Gelet op het feit dat het belangrijkste voordeel van adjuvante chemotherapie voortvloeit uit het gebruik van fluoropyrimidine, lijkt CapMono bij oudere patiënten de voorkeur te hebben boven CAPOX. Daarbij moet uiteraard rekening worden gehouden met de impact op de ziektevrije overleving en kwaliteit van leven van deze patiënten. Toch biedt de huidige studie nieuwe inzichten die medisch oncologen kunnen helpen om meer adequaat de voor- en nadelen van deze behandelopties te bespreken met oudere patiënten. 
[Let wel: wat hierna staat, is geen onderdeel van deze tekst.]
(* ===== verification/Handler.v ===== *)
(** * The tool-call handler

    [crates/assay-core/src/mcp/tool_call_handler/]: [handle_tool_call] puts
    policy evaluation, obligation enforcement, mandate authorization and
    decision emission together, with the guard of [decision_next/guard.rs] that
    owns the decision event.  The world it runs in holds the mandate store, the
    policy counters, the two event sinks and the guard's event slot; clock
    readings, UUIDs and elapsed times come from [Env], indexed by a tick. *)
From stdpp Require Import base tactics list strings gmap.
From Stdlib Require Import ZArith Lia.
From S2P Require Import Prelude RustStr Json Platform PolicyTypes ToolPattern PolicySchema.
From S2P Require Import PolicyEngine Glob MandateStore Authorizer Convergence Decision HandlerChecks.

Record World (St : Type) : Type := mkWorld {
  w_store : St;
  w_policy_state : PolicyState;
  w_events : list DecisionEvent;
  w_lifecycle : list LifecycleEvent;
  w_guard : option DecisionEvent;
  w_tick : nat
}.
Arguments mkWorld {St}.
Arguments w_store {St}.
Arguments w_policy_state {St}.
Arguments w_events {St}.
Arguments w_lifecycle {St}.
Arguments w_guard {St}.
Arguments w_tick {St}.
#[global] Instance eta_world St : Eta (World St) := fun w =>
  mkWorld (w_store w) (w_policy_state w) (w_events w) (w_lifecycle w) (w_guard w) (w_tick w).

(** [authorizer] is its configuration; its store is the world's. *)
Record ToolCallHandler : Type := mkToolCallHandler {
  th_policy : McpPolicy;
  th_authorizer : option AuthzConfig;
  th_lifecycle_emitter : bool;
  th_config : ToolCallHandlerConfig
}.

Section Handler.
Context `{Platform} `{PolicySerde} `{Env} {St : Type} `{!MandateStoreApi St}.

Abbreviation W := (World St).

(** ** The environment *)

Definition next_tick : M W nat :=
  fun w => (Done (w_tick w), w <| w_tick := S (w_tick w) |>).
Definition utc_now : M W Z := t ← next_tick; mret (env_clock t).
Definition new_uuid : M W string := t ← next_tick; mret (env_uuid t).
(** [start.elapsed().as_millis() as u64]. *)
Definition elapsed_ms : M W Z := t ← next_tick; mret ((env_elapsed_ms t) mod 2 ^ 64)%Z.

(** ** decision_next/guard.rs *)

Definition new_event (source tool_call_id tool : string) : M W DecisionEvent :=
  u ← new_uuid;
  now ← utc_now;
  mret (decision_event_new u now source tool_call_id tool).

(** [if let Some(ref mut event) = self.event]. *)
Definition guard_update (f : DecisionData -> DecisionData) : M W () :=
  modify (fun w => w <| w_guard := (fun e => e <| ev_data := f (ev_data e) |>) <$> w_guard w |>).
(** [for i in 0..16]: [n] iterations are left, the next one is [i]. *)
Fixpoint scan_ancestors (t : TaskCtx) (k : Kernel) (depth n i : nat) : bool :=
  match n with
  | O => false
  | S n' =>
      if Nat.leb depth i then false
      else if Z.eqb (tc_ancestor t i) 0 then false
      else if opt_is_some (lookup_map (MONITORED_CGROUPS k) (tc_ancestor t i)) then true
      else scan_ancestors t k depth n' (S i)
  end.

Definition is_monitored (t : TaskCtx) (k : Kernel) : bool :=
  if negb (Z.eqb (default 0%Z (lookup_map (CONFIG k) KEY_MONITOR_ALL)) 0) then true
  else if opt_is_some (lookup_map (MONITORED_PIDS k) (tc_tgid t)) then true
  else if opt_is_some (lookup_map (MONITORED_CGROUPS k) (tc_cgroup_id t)) then true
  else scan_ancestors t k (max_ancestor_depth k) MAX_ANCESTOR_DEPTH_HARD 0.
End Kernel_ops.

(** ** Device numbers *)

(** [assay_common::encode_kernel_dev]; the operands after the first casts are
    [u32]. *)
Definition encode_kernel_dev (dev : Z) : Z :=
  let major := as_u32 (Z.land (Z.shiftr dev 8) 0xfff) in
  let minor := as_u32 (Z.lor (Z.land dev 0xff) (Z.land (Z.shiftr dev 12) 0xfff00)) in
  Z.lor (Z.lor (Z.land minor 0xff) (as_u32 (Z.shiftl (Z.land major 0xfff) 8)))
    (as_u32 (Z.shiftl (Z.land minor 0xfffff00) 12)).

(** ** Events in user space *)

(** [repr(C)] layout of a [SocketEvent]: 56 bytes, no padding. *)
Definition socket_event_bytes (e : SocketEvent) : list Z :=
  le_bytes 4 (se_event_type e) ++ le_bytes 4 (se_pid e) ++ le_bytes 8 (se_timestamp_ns e) ++
  le_bytes 8 (se_cgroup_id e) ++ le_bytes 2 (se_family e) ++ le_bytes 2 (se_port e) ++
  le_bytes 4 (se_addr_v4 e) ++ se_addr_v6 e ++ le_bytes 4 (se_rule_id e) ++
  le_bytes 4 (se_action e).

(** [i64] from its bytes. *)
Definition i64_from_le (l : list Z) : Z :=
  let z := from_le l in if (z <? 2 ^ 63)%Z then z else (z - 2 ^ 64)%Z.

Definition parse_event (bytes : list Z) : Result MonitorEvent MonitorError :=
  if Nat.ltb (length bytes) 552 then
    Err (InvalidEvent (Z.of_nat (length bytes)) 552)
  else
    Ok (mkMonitorEvent (from_le (slice 0 4 bytes)) (from_le (slice 4 8 bytes))
          (from_le (slice 8 16 bytes)) (from_le (slice 16 24 bytes))
          (from_le (slice 24 32 bytes)) (i64_from_le (slice 32 40 bytes))
          (slice 40 552 bytes)).

Definition parse_socket_event (bytes : list Z) : Result MonitorEvent MonitorError :=
  if Nat.ltb (length bytes) 56 then
    Err (InvalidEvent (Z.of_nat (length bytes)) 56)
  else
    let out := zeroed <| me_event_type := from_le (slice 0 4 bytes) |>
                      <| me_pid := from_le (slice 4 8 bytes) |> in
    let d := copy_at 0 (slice 16 24 bytes) (me_data out) in
    let d := copy_at 8 (slice 24 26 bytes) d in
    let d := copy_at 10 (slice 26 28 bytes) d in
    let d := copy_at 12 (slice 28 32 bytes) d in
    let d := copy_at 16 (slice 32 48 bytes) d in
    let d := copy_at 32 (slice 48 52 bytes) d in
    let d := copy_at 36 (slice 52 56 bytes) d in
    Ok (out <| me_data := d |>).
Effect toevoegen oxaliplatin onzeker 
In de discussie gaan de onderzoekers onder meer in op het gegeven dat adjuvante behandeling bij ouderen met comorbiditeiten dient te leiden tot een betere kwaliteit van leven, symptoomcontrole en het behoud van functionele status. Vanuit deze optiek, en gelet op het onzekere effect van het toevoegen van oxaliplatin op de (algehele) overleving bij oudere patiënten, is het belangrijk om de prevalentie van chemotherapie geïnduceerde toxiciteit bij ouderen nader te onderzoeken. Graad III-V toxiciteit was sterker bij CAPOX (54%) dan bij CapMono (38%). Daarnaast kan het gebruik van geriatrische items bijdragen aan het voorspellen van de mate van toxiciteit bij oudere patiënten. 

  • Van Erning FN, Razenberg LG, Lemmens VE, Creemers GJ, Pruijt JF, Maas HA, Janssen-Heijnen ML: ‘Intensity of adjuvant chemotherapy regimens and grade III-V toxicities among elderly stage III colon cancer patients’.